Fig. 1 is a circuit diagram showing an elevator safety control device according to an embodiment of the present invention, Fig. 2 is a circuit diagram showing a general elevator control device, and Fig. 3 is a circuit diagram showing a conventional elevator safety control device. FIG. In the figure, OV: overvoltage detection signal DH: open phase signal GOV Ni governor signal VOT: overshoot detection signal BKS Nibrake drag signal AST: anti-stall detection signal 1: first AND gate 3: second AND gate 4: second 3 AND gate 6: Fourth AND gate 2: First OR gate 5: Second OR gate.

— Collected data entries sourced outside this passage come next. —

(* ===== verification/History.v ===== *)
(** * Histories

    The abstract state of the database: the list of all records ever written,
    each with its own sequence number.  A read at a sequence number answers
    the value of the newest version at or below it, or nothing when there is
    none or it is a tombstone.  The file shows that such a read depends only
    on which records are there, and what replacing some of them by the output
    of a merge does to it. *)

From S2P Require Import MemTableClaims.
From S2P Require Export Versions.

(** What a client sees of the newest version. *)
Definition answer (r : option record) : option bytes :=
  match r with Some r => if rDeleted r then None else Some (rValue r) | None => None end.

Definition read_at (l : list record) (key : bytes) (maxSeq : Z) : option bytes := answer (newest key maxSeq l).

(** A sequence number of a key identifies its record. *)
Definition uniq (l : list record) : Prop :=
  forall x y, x ∈ l -> y ∈ l -> Key x = Key y -> Seq x = Seq y -> x = y.

Lemma uniq_sub l k : uniq k -> (forall x, x ∈ l -> x ∈ k) -> uniq l.
Proof. intros Hu Hs x y Hx Hy. auto. Qed.

Lemma uniq_NoDup l : NoDup (Seq <$> l) -> uniq l.
Proof.
  intros Hnd x y Hx Hy _ Hs. apply list_elem_of_lookup in Hx as [i Hi]. apply list_elem_of_lookup in Hy as [j Hj].
  assert (i = j) as ->; [| congruence].
  eapply NoDup_lookup; [exact Hnd | |]; rewrite list_lookup_fmap; [by rewrite Hi | by rewrite Hj, Hs].
Qed.

(** [consider(rec, exists)] of [getAt]. *)
Definition consider_opt (best r : option record) : option record :=
  match r with Some r => consider best r | None => best end.

Lemma foldl_consider_opt l best : foldl consider best l = consider_opt best (foldl consider None l).
Proof.
  revert best. induction l as [|r l IH]; intros best; [done |]. cbn [foldl]. rewrite IH, (IH (consider None r)).
  destruct (foldl consider None l) as [r' |]; [| done]. cbn [consider_opt consider].
  destruct best as [b |]; cbn [consider]; [| by destruct (_ <? _)].
  destruct (Z.ltb_spec (Seq b) (Seq r)), (Z.ltb_spec (Seq r) (Seq r')); cbn [consider consider_opt];
    do 2 try (rewrite (proj2 (Z.ltb_lt _ _)) by lia); do 2 try (rewrite (proj2 (Z.ltb_ge _ _)) by lia); try done.
  by rewrite (proj2 (Z.ltb_lt (Seq b) (Seq r)) H).
Qed.

Lemma newest_app key maxSeq l1 l2 :
  newest key maxSeq (l1 ++ l2) = consider_opt (newest key maxSeq l1) (newest key maxSeq l2).
Proof. unfold newest. by rewrite filter_app, foldl_app, foldl_consider_opt. Qed.

Lemma newest_iff key maxSeq l r : uniq l -> newest key maxSeq l = Some r <-> is_newest key maxSeq l r.
Proof.
  intros Hu. split; [apply newest_Some |]. intros (Hin & Hv & Hmax).
  destruct (newest key maxSeq l) as [r' |] eqn:E.
  - apply newest_Some in E as (Hin' & Hv' & Hmax'). f_equal. apply Hu; [done | done | |].
    + destruct Hv, Hv'. congruence.
    + pose proof (Hmax r' Hin' Hv'). pose proof (Hmax' r Hin Hv). lia.
  - destruct (proj1 (newest_None _ _ _) E r Hin Hv).
Qed.

(** Reads depend on the visible records only. *)
Lemma newest_same key maxSeq l1 l2 :
  uniq l1 -> (forall x, visible key maxSeq x -> x ∈ l1 <-> x ∈ l2) -> newest key maxSeq l1 = newest key maxSeq l2.
Proof.
  intros Hu Hs. destruct (newest key maxSeq l2) as [r |] eqn:E.
  - apply newest_iff; [done |]. apply newest_Some in E as (Hin & Hv & Hmax).
    split; [by apply Hs |]. split; [done |]. intros r' Hr' Hv'. apply Hmax; [by apply Hs | done].
  - apply newest_None. intros r Hr Hv. apply (proj1 (newest_None _ _ _) E r); [by apply Hs | done].
Qed.

(** A record with a sequence number above all others. *)
Lemma newest_cons_fresh key maxSeq r l :
  Forall (fun x => Seq x < Seq r) l ->
  newest key maxSeq (r :: l) = if decide (visible key maxSeq r) then Some r else newest key maxSeq l.
Proof.
  intros Hl. unfold newest. rewrite filter_cons. destruct (decide (visible key maxSeq r)); [| done].
  cbn [foldl]. rewrite foldl_consider_opt. fold (newest key maxSeq l).
  destruct (newest key maxSeq l) as [x |] eqn:E; [| done]. apply newest_Some in E as (Hin & _ & _).
  rewrite Forall_forall in Hl. specialize (Hl x Hin). cbn. destruct (Z.ltb_spec (Seq r) (Seq x)); [lia | done].
Qed.

(** ** Replacing records by a merge of them *)

Lemma newest_replace key maxSeq I K R :
  newest key maxSeq K = newest key maxSeq I -> newest key maxSeq (K ++ R) = newest key maxSeq (I ++ R).
Proof. intros HK. by rewrite !newest_app, HK. Qed.

(** A dropped tombstone makes no difference when everything else of its key is
    newer. *)
Lemma read_dropped key maxSeq I K R t :
  newest key maxSeq I = Some t -> rDeleted t = true -> newest key maxSeq K = None ->
  (forall x, x ∈ R -> Key x = key -> Seq t < Seq x) ->
  read_at (K ++ R) key maxSeq = read_at (I ++ R) key maxSeq.
Proof.
  intros HI Ht HK HR. unfold read_at. rewrite !newest_app, HI, HK.
  destruct (newest key maxSeq R) as [x |] eqn:E; cbn [consider_opt consider]; [| by simpl; rewrite Ht].
  apply newest_Some in E as (Hin & [Hk _] & _). specialize (HR x Hin Hk).
  destruct (Z.ltb_spec (Seq t) (Seq x)); [done | lia].
Qed.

In the drawings, the same reference numerals and the same symbols indicate the same or equivalent parts.

Claims (1)

[Claims] (1) A first AND gate that inputs a safety detection signal from a safety detection means that detects abnormalities in low-risk elevators that do not directly interfere with car running, and high-risk elevators that directly interfere with car running. a second AND gate into which a safety detection signal from a safety detection means for detecting an abnormality is input; a first OR gate into which an output signal of the first AND gate and a car running command during emergency operation are input; a third AND gate into which the output signal of the first OR gate and the output signal of the second AND gate are input; and the output signal of the third AND gate and the car travel command during normal operation or the car operation command during emergency operation. 1. A safety control device for an elevator, comprising: a fourth AND gate for inputting a travel command.